Source information: Begin

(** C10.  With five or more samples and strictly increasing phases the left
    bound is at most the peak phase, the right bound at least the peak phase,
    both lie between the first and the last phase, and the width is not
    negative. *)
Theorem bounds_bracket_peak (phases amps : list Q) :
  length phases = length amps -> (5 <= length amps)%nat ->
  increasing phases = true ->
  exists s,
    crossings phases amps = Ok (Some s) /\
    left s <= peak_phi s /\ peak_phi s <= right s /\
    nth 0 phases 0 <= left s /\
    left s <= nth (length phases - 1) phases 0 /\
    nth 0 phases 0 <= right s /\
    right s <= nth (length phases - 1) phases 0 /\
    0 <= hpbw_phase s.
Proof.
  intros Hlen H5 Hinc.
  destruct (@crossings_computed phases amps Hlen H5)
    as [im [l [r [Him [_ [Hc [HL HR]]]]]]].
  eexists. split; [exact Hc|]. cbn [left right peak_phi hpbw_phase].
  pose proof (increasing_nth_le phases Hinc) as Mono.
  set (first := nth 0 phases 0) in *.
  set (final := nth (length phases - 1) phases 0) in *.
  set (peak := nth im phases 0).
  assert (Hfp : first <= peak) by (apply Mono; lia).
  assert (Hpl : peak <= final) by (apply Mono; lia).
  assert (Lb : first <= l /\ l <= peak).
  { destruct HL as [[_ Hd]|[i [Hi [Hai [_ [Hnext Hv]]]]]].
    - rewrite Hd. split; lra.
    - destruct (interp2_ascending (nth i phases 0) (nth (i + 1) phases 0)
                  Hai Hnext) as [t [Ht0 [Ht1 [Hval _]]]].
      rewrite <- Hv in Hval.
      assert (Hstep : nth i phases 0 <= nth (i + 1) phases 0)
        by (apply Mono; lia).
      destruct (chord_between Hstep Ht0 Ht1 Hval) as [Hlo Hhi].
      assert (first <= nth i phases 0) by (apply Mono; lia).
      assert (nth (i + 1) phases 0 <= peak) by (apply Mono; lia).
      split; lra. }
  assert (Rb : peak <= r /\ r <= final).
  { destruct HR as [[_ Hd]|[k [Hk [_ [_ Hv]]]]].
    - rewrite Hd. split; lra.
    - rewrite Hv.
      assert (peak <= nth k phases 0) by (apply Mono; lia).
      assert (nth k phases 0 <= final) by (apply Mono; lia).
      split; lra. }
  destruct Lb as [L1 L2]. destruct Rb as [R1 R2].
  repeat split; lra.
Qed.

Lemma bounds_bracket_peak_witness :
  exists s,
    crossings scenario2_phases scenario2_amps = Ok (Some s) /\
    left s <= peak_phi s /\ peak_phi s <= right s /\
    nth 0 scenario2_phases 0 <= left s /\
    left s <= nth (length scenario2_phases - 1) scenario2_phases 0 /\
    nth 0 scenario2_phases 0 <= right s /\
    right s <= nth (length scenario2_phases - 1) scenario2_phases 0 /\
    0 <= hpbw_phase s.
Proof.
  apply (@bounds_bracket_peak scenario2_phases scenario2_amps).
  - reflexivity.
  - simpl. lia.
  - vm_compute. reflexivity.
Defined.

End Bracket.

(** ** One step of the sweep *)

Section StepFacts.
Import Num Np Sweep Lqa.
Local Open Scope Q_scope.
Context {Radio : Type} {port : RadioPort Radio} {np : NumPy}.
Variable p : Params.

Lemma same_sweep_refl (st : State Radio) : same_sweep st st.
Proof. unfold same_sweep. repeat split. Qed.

Source information: End
Source information: Begin

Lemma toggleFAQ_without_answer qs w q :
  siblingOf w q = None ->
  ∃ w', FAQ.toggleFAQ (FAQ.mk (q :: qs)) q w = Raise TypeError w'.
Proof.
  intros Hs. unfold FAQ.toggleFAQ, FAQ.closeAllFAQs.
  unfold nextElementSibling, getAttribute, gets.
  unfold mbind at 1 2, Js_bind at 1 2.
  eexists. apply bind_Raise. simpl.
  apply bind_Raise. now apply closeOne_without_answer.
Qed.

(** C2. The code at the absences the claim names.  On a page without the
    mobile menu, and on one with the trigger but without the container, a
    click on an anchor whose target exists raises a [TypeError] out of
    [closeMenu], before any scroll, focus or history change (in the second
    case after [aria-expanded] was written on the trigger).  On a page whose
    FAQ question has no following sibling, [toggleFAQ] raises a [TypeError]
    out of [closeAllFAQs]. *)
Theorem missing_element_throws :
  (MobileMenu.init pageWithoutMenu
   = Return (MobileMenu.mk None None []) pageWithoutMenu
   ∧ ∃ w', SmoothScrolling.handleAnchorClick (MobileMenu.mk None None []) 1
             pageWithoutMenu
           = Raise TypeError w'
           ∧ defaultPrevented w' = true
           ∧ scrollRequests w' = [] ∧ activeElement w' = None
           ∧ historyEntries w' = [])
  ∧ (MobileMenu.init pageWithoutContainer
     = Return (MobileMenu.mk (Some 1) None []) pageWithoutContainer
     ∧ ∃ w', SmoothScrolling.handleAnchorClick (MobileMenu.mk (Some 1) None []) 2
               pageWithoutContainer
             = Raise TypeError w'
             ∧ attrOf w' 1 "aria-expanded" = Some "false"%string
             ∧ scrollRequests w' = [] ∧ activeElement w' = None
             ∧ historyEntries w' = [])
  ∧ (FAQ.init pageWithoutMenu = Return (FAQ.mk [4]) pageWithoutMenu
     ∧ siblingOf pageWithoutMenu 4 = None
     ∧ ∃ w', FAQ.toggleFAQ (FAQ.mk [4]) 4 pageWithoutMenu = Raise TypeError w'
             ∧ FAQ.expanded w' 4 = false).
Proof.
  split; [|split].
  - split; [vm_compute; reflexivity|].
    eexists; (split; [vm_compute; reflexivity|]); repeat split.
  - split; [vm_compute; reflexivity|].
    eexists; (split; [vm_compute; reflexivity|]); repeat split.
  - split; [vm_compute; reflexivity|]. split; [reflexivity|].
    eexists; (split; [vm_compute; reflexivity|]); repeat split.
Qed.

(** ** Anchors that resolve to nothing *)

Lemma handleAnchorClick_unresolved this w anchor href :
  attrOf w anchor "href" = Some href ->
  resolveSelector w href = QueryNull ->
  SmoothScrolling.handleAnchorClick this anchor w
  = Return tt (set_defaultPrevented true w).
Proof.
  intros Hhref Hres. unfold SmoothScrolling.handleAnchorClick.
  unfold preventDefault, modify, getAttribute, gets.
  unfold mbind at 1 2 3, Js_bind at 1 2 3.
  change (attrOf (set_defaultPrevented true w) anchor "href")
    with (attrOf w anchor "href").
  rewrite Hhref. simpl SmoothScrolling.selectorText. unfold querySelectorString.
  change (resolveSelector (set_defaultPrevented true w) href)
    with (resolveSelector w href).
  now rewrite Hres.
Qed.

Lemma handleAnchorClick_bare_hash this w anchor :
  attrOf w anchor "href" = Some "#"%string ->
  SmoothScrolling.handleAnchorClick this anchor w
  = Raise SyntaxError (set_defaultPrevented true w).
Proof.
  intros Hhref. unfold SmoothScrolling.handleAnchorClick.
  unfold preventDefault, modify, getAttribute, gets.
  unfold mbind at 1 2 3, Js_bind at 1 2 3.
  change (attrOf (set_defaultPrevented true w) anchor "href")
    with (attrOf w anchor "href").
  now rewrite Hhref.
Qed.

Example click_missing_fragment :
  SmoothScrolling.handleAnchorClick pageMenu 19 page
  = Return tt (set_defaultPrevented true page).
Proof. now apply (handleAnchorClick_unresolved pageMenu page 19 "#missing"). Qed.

Source information: End

→ **Action item**: Please give an exact copy of the lines above, beginning with the line containing "case after [aria-expanded]" and running through the line containing "None []) pageWithoutMenu", and of no other lines.

→ **Your solution**:
    case after [aria-expanded] was written on the trigger).  On a page whose
    FAQ question has no following sibling, [toggleFAQ] raises a [TypeError]
    out of [closeAllFAQs]. *)
Theorem missing_element_throws :
  (MobileMenu.init pageWithoutMenu
   = Return (MobileMenu.mk None None []) pageWithoutMenu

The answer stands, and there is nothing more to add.